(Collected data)
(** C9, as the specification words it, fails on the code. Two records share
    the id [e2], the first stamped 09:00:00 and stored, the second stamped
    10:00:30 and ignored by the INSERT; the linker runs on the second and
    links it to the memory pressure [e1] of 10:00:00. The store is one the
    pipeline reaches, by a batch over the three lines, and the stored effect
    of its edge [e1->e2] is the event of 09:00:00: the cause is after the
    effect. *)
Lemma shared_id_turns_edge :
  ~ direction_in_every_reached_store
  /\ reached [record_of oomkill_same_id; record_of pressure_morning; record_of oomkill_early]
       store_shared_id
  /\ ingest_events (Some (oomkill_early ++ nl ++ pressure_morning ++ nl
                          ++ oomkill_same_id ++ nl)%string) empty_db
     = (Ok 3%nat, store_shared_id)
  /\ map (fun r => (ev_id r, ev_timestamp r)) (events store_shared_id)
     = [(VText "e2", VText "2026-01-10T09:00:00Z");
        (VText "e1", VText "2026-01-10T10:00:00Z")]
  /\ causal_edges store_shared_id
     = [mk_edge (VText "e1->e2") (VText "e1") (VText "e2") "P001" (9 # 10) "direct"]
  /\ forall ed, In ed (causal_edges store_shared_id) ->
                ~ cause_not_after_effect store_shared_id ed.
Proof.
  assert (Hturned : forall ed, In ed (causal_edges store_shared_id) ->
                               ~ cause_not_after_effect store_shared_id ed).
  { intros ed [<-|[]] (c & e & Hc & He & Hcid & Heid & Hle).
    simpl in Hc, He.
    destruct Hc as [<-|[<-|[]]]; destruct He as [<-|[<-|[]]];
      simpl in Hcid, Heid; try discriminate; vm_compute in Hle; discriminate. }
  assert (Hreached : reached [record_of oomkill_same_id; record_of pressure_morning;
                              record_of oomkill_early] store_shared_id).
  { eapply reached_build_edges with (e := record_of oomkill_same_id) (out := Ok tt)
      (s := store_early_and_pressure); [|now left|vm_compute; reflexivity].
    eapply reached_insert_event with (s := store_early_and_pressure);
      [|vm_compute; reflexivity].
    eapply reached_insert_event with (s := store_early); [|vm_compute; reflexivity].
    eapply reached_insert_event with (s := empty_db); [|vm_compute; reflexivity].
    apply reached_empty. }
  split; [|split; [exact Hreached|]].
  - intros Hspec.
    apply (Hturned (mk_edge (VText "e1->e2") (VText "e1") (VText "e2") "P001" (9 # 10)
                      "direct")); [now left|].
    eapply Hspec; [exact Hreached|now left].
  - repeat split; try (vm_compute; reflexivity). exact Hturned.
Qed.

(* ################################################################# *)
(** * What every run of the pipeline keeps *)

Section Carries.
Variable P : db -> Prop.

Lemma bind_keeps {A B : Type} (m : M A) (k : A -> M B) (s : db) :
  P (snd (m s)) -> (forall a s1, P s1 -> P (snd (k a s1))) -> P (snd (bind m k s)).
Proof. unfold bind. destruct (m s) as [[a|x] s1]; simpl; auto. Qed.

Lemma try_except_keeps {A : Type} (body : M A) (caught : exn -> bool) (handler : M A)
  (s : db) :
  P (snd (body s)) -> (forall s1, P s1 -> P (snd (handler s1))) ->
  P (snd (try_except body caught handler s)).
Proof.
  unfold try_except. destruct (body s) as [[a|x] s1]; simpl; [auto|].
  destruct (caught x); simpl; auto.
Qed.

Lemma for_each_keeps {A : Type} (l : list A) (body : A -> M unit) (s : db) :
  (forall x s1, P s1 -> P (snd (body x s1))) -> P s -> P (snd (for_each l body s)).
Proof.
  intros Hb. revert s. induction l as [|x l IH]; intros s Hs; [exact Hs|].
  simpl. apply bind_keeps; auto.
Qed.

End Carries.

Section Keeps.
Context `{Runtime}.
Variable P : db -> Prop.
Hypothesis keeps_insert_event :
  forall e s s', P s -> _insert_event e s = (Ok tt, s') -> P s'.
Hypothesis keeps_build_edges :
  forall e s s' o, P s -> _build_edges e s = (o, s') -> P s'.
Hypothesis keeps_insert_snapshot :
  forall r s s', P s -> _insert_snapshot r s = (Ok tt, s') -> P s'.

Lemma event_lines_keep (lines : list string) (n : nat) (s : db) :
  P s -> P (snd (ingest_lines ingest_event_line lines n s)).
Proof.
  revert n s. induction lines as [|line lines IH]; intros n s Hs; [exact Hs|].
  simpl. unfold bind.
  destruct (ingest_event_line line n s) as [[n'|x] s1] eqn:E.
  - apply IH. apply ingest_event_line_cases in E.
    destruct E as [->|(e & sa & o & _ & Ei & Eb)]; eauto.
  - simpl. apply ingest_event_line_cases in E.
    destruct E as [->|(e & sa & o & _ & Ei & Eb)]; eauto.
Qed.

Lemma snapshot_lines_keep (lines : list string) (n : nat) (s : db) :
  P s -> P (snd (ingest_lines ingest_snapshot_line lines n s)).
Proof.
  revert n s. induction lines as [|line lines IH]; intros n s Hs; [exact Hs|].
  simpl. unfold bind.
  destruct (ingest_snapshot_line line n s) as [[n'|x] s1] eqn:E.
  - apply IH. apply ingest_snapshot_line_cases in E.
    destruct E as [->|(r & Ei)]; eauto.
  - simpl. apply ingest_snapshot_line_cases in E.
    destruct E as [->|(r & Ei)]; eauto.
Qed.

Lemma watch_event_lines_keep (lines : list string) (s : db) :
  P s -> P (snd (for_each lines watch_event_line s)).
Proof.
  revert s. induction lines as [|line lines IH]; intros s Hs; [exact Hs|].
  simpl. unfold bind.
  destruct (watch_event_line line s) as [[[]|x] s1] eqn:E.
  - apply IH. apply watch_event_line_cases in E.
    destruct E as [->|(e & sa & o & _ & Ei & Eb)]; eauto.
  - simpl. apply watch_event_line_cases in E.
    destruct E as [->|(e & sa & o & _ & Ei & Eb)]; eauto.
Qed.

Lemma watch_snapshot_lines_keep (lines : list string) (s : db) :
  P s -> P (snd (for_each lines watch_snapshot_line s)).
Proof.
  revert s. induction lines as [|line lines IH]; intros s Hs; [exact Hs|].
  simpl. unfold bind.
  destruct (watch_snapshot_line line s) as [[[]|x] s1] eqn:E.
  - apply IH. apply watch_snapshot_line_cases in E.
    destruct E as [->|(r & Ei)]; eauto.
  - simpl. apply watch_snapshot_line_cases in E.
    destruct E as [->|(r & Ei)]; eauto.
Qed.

▸ WHAT IS EXPECTED
Copy out each entry exactly, leaving nothing out.

▸ RESPONSE BELOW
(** C9, as the specification words it, fails on the code. Two records share
    the id [e2], the first stamped 09:00:00 and stored, the second stamped
    10:00:30 and ignored by the INSERT; the linker runs on the second and
    links it to the memory pressure [e1] of 10:00:00. The store is one the
    pipeline reaches, by a batch over the three lines, and the stored effect
    of its edge [e1->e2] is the event of 09:00:00: the cause is after the
    effect. *)
Lemma shared_id_turns_edge :
  ~ direction_in_every_reached_store
  /\ reached [record_of oomkill_same_id; record_of pressure_morning; record_of oomkill_early]
       store_shared_id
  /\ ingest_events (Some (oomkill_early ++ nl ++ pressure_morning ++ nl
                          ++ oomkill_same_id ++ nl)%string) empty_db
     = (Ok 3%nat, store_shared_id)
  /\ map (fun r => (ev_id r, ev_timestamp r)) (events store_shared_id)
     = [(VText "e2", VText "2026-01-10T09:00:00Z");
        (VText "e1", VText "2026-01-10T10:00:00Z")]
  /\ causal_edges store_shared_id
     = [mk_edge (VText "e1->e2") (VText "e1") (VText "e2") "P001" (9 # 10) "direct"]
  /\ forall ed, In ed (causal_edges store_shared_id) ->
                ~ cause_not_after_effect store_shared_id ed.
Proof.
  assert (Hturned : forall ed, In ed (causal_edges store_shared_id) ->
                               ~ cause_not_after_effect store_shared_id ed).
  { intros ed [<-|[]] (c & e & Hc & He & Hcid & Heid & Hle).
    simpl in Hc, He.
    destruct Hc as [<-|[<-|[]]]; destruct He as [<-|[<-|[]]];
      simpl in Hcid, Heid; try discriminate; vm_compute in Hle; discriminate. }
  assert (Hreached : reached [record_of oomkill_same_id; record_of pressure_morning;
                              record_of oomkill_early] store_shared_id).
  { eapply reached_build_edges with (e := record_of oomkill_same_id) (out := Ok tt)
      (s := store_early_and_pressure); [|now left|vm_compute; reflexivity].
    eapply reached_insert_event with (s := store_early_and_pressure);
      [|vm_compute; reflexivity].
    eapply reached_insert_event with (s := store_early); [|vm_compute; reflexivity].
    eapply reached_insert_event with (s := empty_db); [|vm_compute; reflexivity].
    apply reached_empty. }
  split; [|split; [exact Hreached|]].
  - intros Hspec.
    apply (Hturned (mk_edge (VText "e1->e2") (VText "e1") (VText "e2") "P001" (9 # 10)
                      "direct")); [now left|].
    eapply Hspec; [exact Hreached|now left].
  - repeat split; try (vm_compute; reflexivity). exact Hturned.
Qed.

(* ################################################################# *)
(** * What every run of the pipeline keeps *)

Section Carries.
Variable P : db -> Prop.

Lemma bind_keeps {A B : Type} (m : M A) (k : A -> M B) (s : db) :
  P (snd (m s)) -> (forall a s1, P s1 -> P (snd (k a s1))) -> P (snd (bind m k s)).
Proof. unfold bind. destruct (m s) as [[a|x] s1]; simpl; auto. Qed.

Lemma try_except_keeps {A : Type} (body : M A) (caught : exn -> bool) (handler : M A)
  (s : db) :
  P (snd (body s)) -> (forall s1, P s1 -> P (snd (handler s1))) ->
  P (snd (try_except body caught handler s)).
Proof.
  unfold try_except. destruct (body s) as [[a|x] s1]; simpl; [auto|].
  destruct (caught x); simpl; auto.
Qed.

Lemma for_each_keeps {A : Type} (l : list A) (body : A -> M unit) (s : db) :
  (forall x s1, P s1 -> P (snd (body x s1))) -> P s -> P (snd (for_each l body s)).
Proof.
  intros Hb. revert s. induction l as [|x l IH]; intros s Hs; [exact Hs|].
  simpl. apply bind_keeps; auto.
Qed.

End Carries.

Section Keeps.
Context `{Runtime}.
Variable P : db -> Prop.
Hypothesis keeps_insert_event :
  forall e s s', P s -> _insert_event e s = (Ok tt, s') -> P s'.
Hypothesis keeps_build_edges :
  forall e s s' o, P s -> _build_edges e s = (o, s') -> P s'.
Hypothesis keeps_insert_snapshot :
  forall r s s', P s -> _insert_snapshot r s = (Ok tt, s') -> P s'.

Lemma event_lines_keep (lines : list string) (n : nat) (s : db) :
  P s -> P (snd (ingest_lines ingest_event_line lines n s)).
Proof.
  revert n s. induction lines as [|line lines IH]; intros n s Hs; [exact Hs|].
  simpl. unfold bind.
  destruct (ingest_event_line line n s) as [[n'|x] s1] eqn:E.
  - apply IH. apply ingest_event_line_cases in E.
    destruct E as [->|(e & sa & o & _ & Ei & Eb)]; eauto.
  - simpl. apply ingest_event_line_cases in E.
    destruct E as [->|(e & sa & o & _ & Ei & Eb)]; eauto.
Qed.

Lemma snapshot_lines_keep (lines : list string) (n : nat) (s : db) :
  P s -> P (snd (ingest_lines ingest_snapshot_line lines n s)).
Proof.
  revert n s. induction lines as [|line lines IH]; intros n s Hs; [exact Hs|].
  simpl. unfold bind.
  destruct (ingest_snapshot_line line n s) as [[n'|x] s1] eqn:E.
  - apply IH. apply ingest_snapshot_line_cases in E.
    destruct E as [->|(r & Ei)]; eauto.
  - simpl. apply ingest_snapshot_line_cases in E.
    destruct E as [->|(r & Ei)]; eauto.
Qed.

Lemma watch_event_lines_keep (lines : list string) (s : db) :
  P s -> P (snd (for_each lines watch_event_line s)).
Proof.
  revert s. induction lines as [|line lines IH]; intros s Hs; [exact Hs|].
  simpl. unfold bind.
  destruct (watch_event_line line s) as [[[]|x] s1] eqn:E.
  - apply IH. apply watch_event_line_cases in E.
    destruct E as [->|(e & sa & o & _ & Ei & Eb)]; eauto.
  - simpl. apply watch_event_line_cases in E.
    destruct E as [->|(e & sa & o & _ & Ei & Eb)]; eauto.
Qed.

Lemma watch_snapshot_lines_keep (lines : list string) (s : db) :
  P s -> P (snd (for_each lines watch_snapshot_line s)).
Proof.
  revert s. induction lines as [|line lines IH]; intros s Hs; [exact Hs|].
  simpl. unfold bind.
  destruct (watch_snapshot_line line s) as [[[]|x] s1] eqn:E.
  - apply IH. apply watch_snapshot_line_cases in E.
    destruct E as [->|(r & Ei)]; eauto.
  - simpl. apply watch_snapshot_line_cases in E.
    destruct E as [->|(r & Ei)]; eauto.
Qed.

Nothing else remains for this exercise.